START Input data

(* ===== verification/NtpControl.v ===== *)
(** * The control messages of the NTP binding

    Models [ntp-mutsuki-link/src/control.rs]: a header with the kind and the
    length of the payload, and the payload.  A [Reader] over a slice is the
    list of the bytes not yet read; the offset that overflows and the one
    beyond the end are the same error. *)

From S2P Require Export NtpProtocol Codec.
Local Open Scope N_scope.

Definition NTP_CONTROL_MAGIC : list byte := str "NTLC".
Definition NTP_CONTROL_VERSION : N := 1.
Definition NTP_HEADER_LEN : N := 10.
Definition MAX_REASON_BYTES : N := 256.
Definition MAX_CONTROL_BYTES : N := 64 * 1024.

Record ProtocolHello := mkHello {
  minimum_version : N;
  maximum_version : N;
  hello_link_session_id : SessionId;
}.
Definition protocol_hello_new (link_session_id : SessionId) : ProtocolHello :=
  mkHello 2 2 link_session_id.

Inductive SessionCommand := CommandStart | CommandStop | CommandPause | CommandResume.
Definition command_as_u8 (c : SessionCommand) : N :=
  match c with CommandStart => 1 | CommandStop => 2 | CommandPause => 3 | CommandResume => 4 end.

Record GeometryTopology := mkTopology {
  schema_revision : N;
  topology_hash : vec byte 32;
  landmark_count : N;
}.
Definition default_topology : GeometryTopology := mkTopology 1 (vreplicate 32 (byte_of_n 0)) 0.

Record ReceiverReport := mkReport {
  rr_received : N;
  rr_dropped : N;
  rr_stale : N;
  rr_jitter_ns : N;
  rr_result_age_ns : N;
  rr_clock_uncertainty_ns : N;
}.
Definition default_report : ReceiverReport := mkReport 0 0 0 0 0 0.

Record SessionProposal `{NanaTypes} := mkSessionProposal {
  sp_descriptor : NanaTrackingDescriptor;
  sp_session_id : NtpSessionId;
  sp_generation : N;
  sp_layout_id : N;
  sp_layout : LayoutProposal;
  sp_topology : GeometryTopology;
}.
Arguments mkSessionProposal {_} _ _ _ _ _ _.

Inductive NtpControlMessage `{NanaTypes} :=
| MHello (hello : ProtocolHello)
| MSessionProposal (proposal : SessionProposal)
| MLayoutAccepted (accept : LayoutAccept)
| MLayoutConfirmed (confirm : LayoutConfirm)
| MSessionReady (session_id : NtpSessionId) (generation layout_id : N)
| MCommand (command : SessionCommand)
| MReceiverReport (report : ReceiverReport)
| MPing (receiver_send_ns : N)
| MPong (receiver_send_ns producer_send_ns : N)
| MGeometryRequest
| MError (code : N) (reason : list byte)
| MClose (code : N) (reason : list byte).

Definition ntp_kind `{NanaTypes} (m : NtpControlMessage) : N :=
  match m with
  | MHello _ => 1 | MSessionProposal _ => 2 | MLayoutAccepted _ => 3 | MLayoutConfirmed _ => 4
  | MSessionReady _ _ _ => 5 | MCommand _ => 6 | MReceiverReport _ => 7 | MPing _ => 8 | MPong _ _ => 9
  | MGeometryRequest => 10 | MError _ _ => 11 | MClose _ _ => 12
  end.

Section control.
Context `{NanaProtocol}.
Abbreviation wr := (writer BindingError).
Abbreviation rd := (reader BindingError).

(** ** Writing *)

Definition wn_u8 : N -> wr := w_uint 1.
Definition wn_u16 : N -> wr := w_uint 2.
Definition wn_u32 : N -> wr := w_uint 4.
Definition wn_u64 : N -> wr := w_uint 8.
Definition wn_bytes (value : list byte) : wr := Ok value.
Definition wn_sized_bytes (value : list byte) : wr :=
  if u32_max <? len value then Err ControlLimit else wn_u32 (len value) >+> wn_bytes value.
Definition wn_string (value : list byte) : wr :=
  if MAX_REASON_BYTES <? len value then Err ControlLimit
  else if u16_max <? len value then Err ControlLimit
  else wn_u16 (len value) >+> wn_bytes value.

Definition wn_signals (l : list SignalId) : wr :=
  foldr (fun s w => wn_u16 (signal_get s) >+> w) (Ok []) l.
Definition wn_topology (t : GeometryTopology) : wr :=
  wn_u32 (schema_revision t) >+> w_array (topology_hash t) >+> wn_u32 (landmark_count t).
Definition wn_profile (p : TrackingProfile) : wr := wn_u8 (profile_as_u8 p).
Definition wn_value_encoding (v : ValueEncoding) : wr := wn_u8 (value_encoding_as_u8 v).
Definition wn_quality_encoding (q : QualityEncoding) : wr := wn_u8 (quality_encoding_as_u8 q).
Definition wn_layout (l : LayoutProposal) : wr :=
  wn_profile (lp_profile l) >+> wn_u16 (lp_base_layout_version l)
  >+> wn_value_encoding (lp_value_encoding l) >+> wn_quality_encoding (lp_quality_encoding l)
  >+> wn_u16 (lp_target_fps l)
  >+> (if u16_max <? len (lp_extra_signals l) then Err ControlLimit
       else wn_u16 (len (lp_extra_signals l)))
  >+> wn_signals (lp_extra_signals l).
Definition wn_proposal (p : SessionProposal) : wr :=
  w_array (sp_session_id p) >+> wn_u32 (sp_generation p) >+> wn_u32 (sp_layout_id p)
  >+> (d ← descriptor_encode (sp_descriptor p); wn_sized_bytes d)
  >+> wn_layout (sp_layout p) >+> wn_topology (sp_topology p).
Definition wn_accept (a : LayoutAccept) : wr :=
  wn_u32 (la_layout_id a) >+> w_array (la_layout_hash a) >+> wn_u16 (la_parameter_count a)
  >+> wn_u32 (la_expected_payload_len a).
Definition wn_confirm (c : LayoutConfirm) : wr := wn_u32 (lc_layout_id c) >+> w_array (lc_layout_hash c).
Definition wn_command (c : SessionCommand) : wr := wn_u8 (command_as_u8 c).
Definition wn_hello (h : ProtocolHello) : wr :=
  wn_u16 (minimum_version h) >+> wn_u16 (maximum_version h) >+> w_array (as_bytes (hello_link_session_id h)).
Definition wn_report (r : ReceiverReport) : wr :=
  wn_u64 (rr_received r) >+> wn_u64 (rr_dropped r) >+> wn_u64 (rr_stale r) >+> wn_u64 (rr_jitter_ns r)
  >+> wn_u64 (rr_result_age_ns r) >+> wn_u64 (rr_clock_uncertainty_ns r).

Definition ntp_payload (m : NtpControlMessage) : wr :=
  match m with
  | MHello h => wn_hello h
  | MSessionProposal p => wn_proposal p
  | MLayoutAccepted a => wn_accept a
  | MLayoutConfirmed c => wn_confirm c
  | MSessionReady s g l => w_array s >+> wn_u32 g >+> wn_u32 l
  | MCommand c => wn_command c
  | MReceiverReport r => wn_report r
  | MPing s => wn_u64 s
  | MPong s p => wn_u64 s >+> wn_u64 p
  | MGeometryRequest => Ok []
  | MError code reason | MClose code reason => wn_u16 code >+> wn_string reason
  end.

(** [Writer::new] and [Writer::finish] around the payload. *)
Definition writer_frame (kind : N) (payload : list byte) : list byte :=
  NTP_CONTROL_MAGIC ++ be_bytes 1 NTP_CONTROL_VERSION ++ be_bytes 1 kind ++ be_bytes 4 (len payload)
  ++ payload.
Definition writer_finish (kind : N) (payload : list byte) : result BindingError (list byte) :=
  reject u32_max <? len payload with ControlLimit;
  Ok (writer_frame kind payload).
Definition ntp_encode (m : NtpControlMessage) : result BindingError (list byte) :=
  payload ← ntp_payload m;
  writer_finish (ntp_kind m) payload.

(** ** Reading *)

Definition rn_u8 : rd N := r_uint InvalidControl 1.
Definition rn_u16 : rd N := r_uint InvalidControl 2.
Definition rn_u32 : rd N := r_uint InvalidControl 4.
Definition rn_u64 : rd N := r_uint InvalidControl 8.
Definition rn_array (n : nat) : rd (vec byte n) := r_array InvalidControl n.
Definition rn_sized_bytes : rd (list byte) := n ← rn_u32; r_take InvalidControl n.
Definition rn_string : rd (list byte) :=
  n ← rn_u16;
  reader_reject (MAX_REASON_BYTES <? n) ControlLimit
    (value ← r_take InvalidControl n;
     reader_reject (negb (utf8_valid value)) InvalidControl (mret value)).

Fixpoint rn_signals (count : nat) : rd (list SignalId) :=
  match count with
  | O => mret []
  | S count =>
    n ← rn_u16; s ← reader_lift (ok_or InvalidControl (signal_new n));
    l ← rn_signals count; mret (s :: l)
  end.
Definition rn_profile : rd TrackingProfile :=
  n ← rn_u8;
  match n with
  | 0 => mret ProfilePartial | 1 => mret ProfileBasic | 2 => mret ProfileSpatial | 3 => mret ProfileFull
  | _ => reader_fail InvalidControl
  end.
Definition rn_value_encoding : rd ValueEncoding :=
  n ← rn_u8; match n with 1 => mret I16Normalized | _ => reader_fail InvalidControl end.
Definition rn_quality_encoding : rd QualityEncoding :=
  n ← rn_u8;
  match n with 0 => mret QualityNone | 1 => mret StateAndConfidenceU8 | _ => reader_fail InvalidControl end.
Definition rn_topology : rd GeometryTopology :=
  revision ← rn_u32; hash ← rn_array 32; count ← rn_u32; mret (mkTopology revision hash count).
Definition rn_layout (revisions : ContractRevisions) : rd LayoutProposal :=
  profile ← rn_profile; base ← rn_u16; value_encoding ← rn_value_encoding; quality ← rn_quality_encoding;
  fps ← rn_u16; count ← rn_u16;
  reader_reject (MAX_LAYOUT_SIGNALS <? count) InvalidControl
    (signals ← rn_signals (N.to_nat count);
     mret (mkLayoutProposal revisions profile base signals value_encoding quality fps)).
Definition rn_proposal : rd SessionProposal :=
  session_id ← rn_array 16; generation ← rn_u32; layout_id ← rn_u32;
  bytes ← rn_sized_bytes; descriptor ← reader_lift (descriptor_decode bytes);
  layout ← rn_layout (descriptor_revisions descriptor); topology ← rn_topology;
  mret (mkSessionProposal descriptor session_id generation layout_id layout topology).
Definition rn_accept : rd LayoutAccept :=
  id ← rn_u32; hash ← rn_array 32; count ← rn_u16; expected ← rn_u32;
  mret (mkLayoutAccept id hash count expected).
Definition rn_confirm : rd LayoutConfirm := id ← rn_u32; hash ← rn_array 32; mret (mkLayoutConfirm id hash).
Definition rn_command : rd SessionCommand :=
  n ← rn_u8;
  match n with
  | 1 => mret CommandStart | 2 => mret CommandStop | 3 => mret CommandPause | 4 => mret CommandResume
  | _ => reader_fail InvalidControl
  end.
Definition rn_report : rd ReceiverReport :=
  received ← rn_u64; dropped ← rn_u64; stale ← rn_u64; jitter ← rn_u64; age ← rn_u64; uncertainty ← rn_u64;
  mret (mkReport received dropped stale jitter age uncertainty).
Definition rn_hello : rd ProtocolHello :=
  lo ← rn_u16; hi ← rn_u16; id ← rn_array 16; mret (mkHello lo hi (from_bytes (k := SessionKind) id)).

Definition rn_message (kind : N) : rd NtpControlMessage :=
  match kind with
  | 1 => h ← rn_hello; mret (MHello h)
  | 2 => p ← rn_proposal; mret (MSessionProposal p)
  | 3 => a ← rn_accept; mret (MLayoutAccepted a)
  | 4 => c ← rn_confirm; mret (MLayoutConfirmed c)
  | 5 => s ← rn_array 16; g ← rn_u32; l ← rn_u32; mret (MSessionReady s g l)
  | 6 => c ← rn_command; mret (MCommand c)
  | 7 => r ← rn_report; mret (MReceiverReport r)
  | 8 => s ← rn_u64; mret (MPing s)
  | 9 => s ← rn_u64; p ← rn_u64; mret (MPong s p)
  | 10 => mret MGeometryRequest
  | 11 => code ← rn_u16; reason ← rn_string; mret (MError code reason)
  | 12 => code ← rn_u16; reason ← rn_string; mret (MClose code reason)
  | _ => reader_fail InvalidControl
  end.

(** [Reader::framed]: the kind, and the bytes of the payload. *)
Definition reader_framed (bytes : list byte) : result BindingError (N * list byte) :=
  reject (len bytes <? NTP_HEADER_LEN) || (MAX_CONTROL_BYTES <? len bytes)
         || negb (bool_decide (field 0 4 bytes = NTP_CONTROL_MAGIC))
         || negb (from_be_bytes (field 4 5 bytes) =? NTP_CONTROL_VERSION)
    with InvalidControl;
  reject negb (from_be_bytes (field 6 10 bytes) =? len bytes - NTP_HEADER_LEN) with InvalidControl;
  Ok (from_be_bytes (field 5 6 bytes), drop 10 bytes).
Definition ntp_decode (bytes : list byte) : result BindingError NtpControlMessage :=
  '(kind, payload) ← reader_framed bytes;
  '(message, rest) ← rn_message kind payload;
  reject negb (bool_decide (rest = [])) with InvalidControl;
  Ok message.
End control.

END Input data

▸ **Assignment**:
Scan the data above for the string "MSessionProposal" and copy each line where it appears.

▸ **Task answer**:
| MSessionProposal (proposal : SessionProposal)
  | MHello _ => 1 | MSessionProposal _ => 2 | MLayoutAccepted _ => 3 | MLayoutConfirmed _ => 4
  | MSessionProposal p => wn_proposal p
  | 2 => p ← rn_proposal; mret (MSessionProposal p)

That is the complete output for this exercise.